The Watsons eventually moved and others moved in and out of the home as well until 1965 when Portland State purchased the home and demolished it to build the college library. It’s unknown why they kept the beech tree intact as there was no Portland arborist to jump in and save the storied tree, but it has long been a favorite feature on campus.

The London Street Tree
It was no surprise to learn that business owner Sylvester Farrell planted one of the many historic trees that still line the streets of Portland as prominent homeowners were often adding greenery to their neighborhoods. This is the story of the London Planetree, Plantanus x acerifolia.

Farrell was the owner of a feed and grocery store on Front and SW Alder with his business partner Richard Everding and served on the Portland City Council, as well as various community civic organizations. However, it was in front of his three-bedroom home on SW Park and Main where he chose to plant the tree that is still so well loved that it was second to be marked as a Heritage Tree. Originally planted in 1880, it was allegedly a gift from U.S. Senator J.N. Dolph.

While Portland is still regularly known as Stumptown due to early merchants cutting and clearing the forest, leaving only mud and stumps behind, this tree and many others show that there was another side to our booming city. In fact, while trees were indeed cleared to make room for industrialization, many 19th century settlers actually planted trees. As the city says, “If Portland was Stumptown, it quickly became Treetown!”

The Lincoln High Walnut
Ask any current or former student of Lincoln High School about the large Black Walnut, or Juglans nigra, and they will likely have a story to share. The tree fills so many locals with wonderful memories, but it has been making memories with Portlanders since the 1880s.

Years before there was ever a high school on the land that is now home to Lincoln, stood the newly constructed home of Jacob Kamm. Kamm was originally an immigrant from Switzerland and was a steamship engineer on the Sacramento River during the California gold rush of 1849. He moved to Oregon in 1850 eventually forming the Oregon Steam and Navigation Company. His fortune allowed him to build the home of his dreams, a mansion in the French Second Empire style.

Through the work of an early historic preservationist, Eric Ladd, the house was saved and moved to its current home on SW 20th, but the tree could not be relocated. It still remains in the same spot it was planted more than 100 years ago.

The Twin Elms
The English Elm, Ulmus minor var. vulgaris, and neighboring Dutch Elm, Ulmus x hollandica, are the only two Elms on Flanders Street to survive the 1962 Columbus Day Storm, the most devastating natural disaster in recorded Oregon history costing $5 billion and claiming 50 lives. The storm reached the power of a category three hurricane destroying Portland’s urban forest.

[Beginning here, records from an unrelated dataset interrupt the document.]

(* ===== verification/NsRefs.v ===== *)
(** * References and the namespace operations

    No client operation of [Namespace.v] loses or invents a reference on an
    extent, and a rejected one changes nothing: the lemmas here establish, for
    each, the invariant of [Extents.v] and that new inode numbers stay fresh. *)

From S2P Require Import Prelude MetaError Leases Acl Catalog Extents FsTree Namespace NsSpec.

Module NsRefs.
Import Catalog Extents FsTree Namespace NsSpec.

Open Scope N_scope.

(** ** References of inodes and trees *)

(** The extents an inode names. *)
Definition ext_list (i : Inode) : list ExtentId :=
  match kind i with File _ m => bt_values m | _ => [] end.

Lemma inode_refs_list x i : inode_refs x i = count x (ext_list i).
Proof. unfold inode_refs, ext_list. destruct (kind i); [done|apply map_refs_values|done..]. Qed.

Lemma drop_inode_list i : drop_inode i = sm_for (ext_list i) dec_ref.
Proof. unfold drop_inode, ext_list. by destruct (kind i). Qed.

Lemma file_extents_list l : file_extents l = l ≫= ext_list.
Proof. done. Qed.

Lemma count_bind x l : count x (l ≫= ext_list) = sum_list_with (inode_refs x) l.
Proof.
  induction l as [|i l IH]; [done|]. rewrite bind_cons, count_app, IH. simpl. by rewrite inode_refs_list.
Qed.

Lemma tree_refs_list x f : tree_refs x f = count x (scan f ≫= ext_list).
Proof.
  rewrite count_bind. unfold tree_refs, map_sum, scan, bt_values. apply sum_list_with_perm.
  by rewrite bt_entries_perm.
Qed.

Lemma tree_refs_put x f i y :
  (tree_refs x (put f i y) + default 0 (inode_refs x <$> inodes f !! i) = inode_refs x y + tree_refs x f)%nat.
Proof. apply map_sum_insert. Qed.

Lemma tree_refs_put_same x f i y z :
  inodes f !! i = Some z → inode_refs x y = inode_refs x z → tree_refs x (put f i y) = tree_refs x f.
Proof. intros Hz He. pose proof (tree_refs_put x f i y) as Hp. rewrite Hz in Hp. simpl in Hp. lia. Qed.

Lemma tree_refs_delete x f i z :
  inodes f !! i = Some z →
  (tree_refs x (f <| inodes ::= delete i |>) + inode_refs x z = tree_refs x f)%nat.
Proof. intros Hz. unfold tree_refs. simpl. rewrite (map_sum_delete _ _ _ _ Hz). lia. Qed.

(** A special node is neither a file, a directory nor a symlink. *)
Definition kind_ok (k : InodeKind) : Prop :=
  match k with Special t _ => t ∉ [NFile; NDir; NSymlink] | _ => True end.

(** Inode numbers given out are below [next_ino]. *)
Definition fresh (f : FsMeta) : Prop :=
  ∀ i x, inodes f !! i = Some x → i < next_ino f ∧ kind_ok (kind x).

Lemma fresh_next f : fresh f → inodes f !! next_ino f = None.
Proof. intros Hf. apply eq_None_not_Some. intros [x Hx]. destruct (Hf _ _ Hx). lia. Qed.

Lemma fresh_put f i y :
  fresh f → is_Some (inodes f !! i) → kind_ok (kind y) → fresh (put f i y).
Proof.
  intros Hf [z Hz] Hy j x. unfold put. simpl. rewrite lookup_insert_Some. intros [[<- <-]|[_ ?]]; [|auto].
  split; [by eapply Hf|done].
Qed.

Lemma fresh_delete f i : fresh f → fresh (f <| inodes ::= delete i |>).
Proof. intros Hf j x. simpl. rewrite lookup_delete_Some. intros [_ ?]. by apply (Hf j). Qed.

(** What an operation on a filesystem leaves: the references it had but those of
    the inode it drops. *)
Definition kept (f : FsMeta) (gone : option Inode) (f' : FsMeta) : Prop :=
  (∀ x, (tree_refs x f' + default 0 (inode_refs x <$> gone) = tree_refs x f)%nat) ∧ fresh f'.

Lemma kept_refl f : fresh f → kept f None f.
Proof. intros Hf. split; [intros; simpl; lia|done]. Qed.

(** The inode keeps its extents. *)
Definition same_files (x y : Inode) : Prop :=
  (∀ e, inode_refs e y = inode_refs e x) ∧ (kind_ok (kind x) → kind_ok (kind y)).

Lemma kept_put f gone f1 i y z :
  kept f gone f1 → inodes f1 !! i = Some z → same_files z y → kept f gone (put f1 i y).
Proof.
  intros [Hr Hf] Hz Hs. split.
  - intros x. rewrite (tree_refs_put_same x f1 i y z) by (done || apply Hs). apply Hr.
  - apply fresh_put; [done|by eexists|]. apply Hs. by eapply Hf.
Qed.

Lemma kept_delete f f1 i z z' :
  kept f None f1 → inodes f1 !! i = Some z → same_files z z' → kept f (Some z') (f1 <| inodes ::= delete i |>).
Proof.
  intros [Hr Hf] Hz Hs. split; [|by apply fresh_delete].
  intros x. pose proof (tree_refs_delete x f1 i z Hz). specialize (Hr x). simpl in *. rewrite (proj1 Hs x). lia.
Qed.

Lemma kept_delete_dir f gone f1 i z :
  kept f gone f1 → inodes f1 !! i = Some z → is_dir z = true → kept f gone (f1 <| inodes ::= delete i |>).
Proof.
  intros [Hr Hf] Hz Hd. split; [|by apply fresh_delete].
  intros x. pose proof (tree_refs_delete x f1 i z Hz) as Hx. specialize (Hr x).
  apply is_dir_true in Hd as (p & es & Hk). unfold inode_refs in Hx at 1. rewrite Hk in Hx. lia.
Qed.

Lemma same_files_entry x name o : same_files x (x <| kind ::= with_entry name o |>).
Proof. unfold same_files, inode_refs. simpl. by destruct (kind x). Qed.

Lemma same_files_relinked x name o z now : same_files x (relinked name o z now x).
Proof. unfold same_files, inode_refs, relinked, touch. simpl. by destruct (kind x). Qed.

Lemma same_files_kind x y : kind y = kind x → same_files x y.
Proof. intros Hk. unfold same_files, inode_refs. by rewrite Hk. Qed.

#[export] Hint Resolve same_files_entry same_files_relinked kept_refl : core.
#[export] Hint Extern 1 (same_files _ _) => by apply same_files_kind : core.

(** ** Steps on a filesystem *)

Definition has (f : FsMeta) (i : N) : Prop := is_Some (inodes f !! i).
Definition dir_at (f : FsMeta) (d : N) : Prop := ∃ z, inodes f !! d = Some z ∧ is_dir z = true.
(** Inodes stay, and directories stay directories. *)
Definition stays (f f' : FsMeta) : Prop := (∀ i, has f i → has f' i) ∧ (∀ d, dir_at f d → dir_at f' d).

Lemma stays_put f i y z : inodes f !! i = Some z → is_dir y = is_dir z → stays f (put f i y).
Proof.
  intros Hz Hd. unfold stays, has, dir_at, put. simpl. split.
  - intros j. rewrite lookup_insert_is_Some'. auto.
  - intros d (w & Hw & Hdw). destruct (decide (i = d)) as [->|Hne].
    + exists y. rewrite lookup_insert_eq. split; [done|congruence].
    + exists w. by rewrite lookup_insert_ne.
Qed.

Lemma wp_edit_kept f gone f1 i g (Q : () → FsMeta → Prop) R :
  kept f gone f1 → has f1 i → (∀ x, same_files x (g x) ∧ is_dir (g x) = is_dir x) →
  (∀ f2, kept f gone f2 → stays f1 f2 → Q () f2) → wp (edit_inode i g) f1 Q R.
Proof.
  intros Hk [z Hz] Hg HQ. destruct (Hg z). eapply wp_edit_inode; [done|].
  apply HQ; [by eapply kept_put|by eapply stays_put].
Qed.

Lemma wp_set_entry_kept f gone f1 d name o (Q : () → FsMeta → Prop) R :
  kept f gone f1 → dir_at f1 d →
  (∀ f2, kept f gone f2 → stays f1 f2 → Q () f2) → wp (set_entry d name o) f1 Q R.
Proof.
  intros Hk (z & Hz & Hd) HQ. eapply wp_set_entry; [done..|].
  apply HQ; [by eapply kept_put|]. eapply stays_put; [done|]. apply is_dir_with_entry.
Qed.

Lemma is_dir_relinked name o z now x : is_dir (relinked name o z now x) = is_dir x.
Proof. unfold relinked, touch, is_dir. simpl. by destruct (kind x). Qed.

Then, a year later, the Dutch Elm was in jeopardy once again when the property owner wanted it removed because he was concerned with root intrusion. Thankfully, concerned citizens protested the removal and architect Lewis Cruncher even parked his car right next to the tree so it could not be cut down. Eventually, public pressure, press coverage, and research by a Portland arborist saved the tree.

“Heritage Trees embody our ideals, actions and environments at a given time in the past,” so whether you are a history buff, are looking for a new route to run, or want to take the family on a fun, free adventure, check out the many celebrated trees in Portland.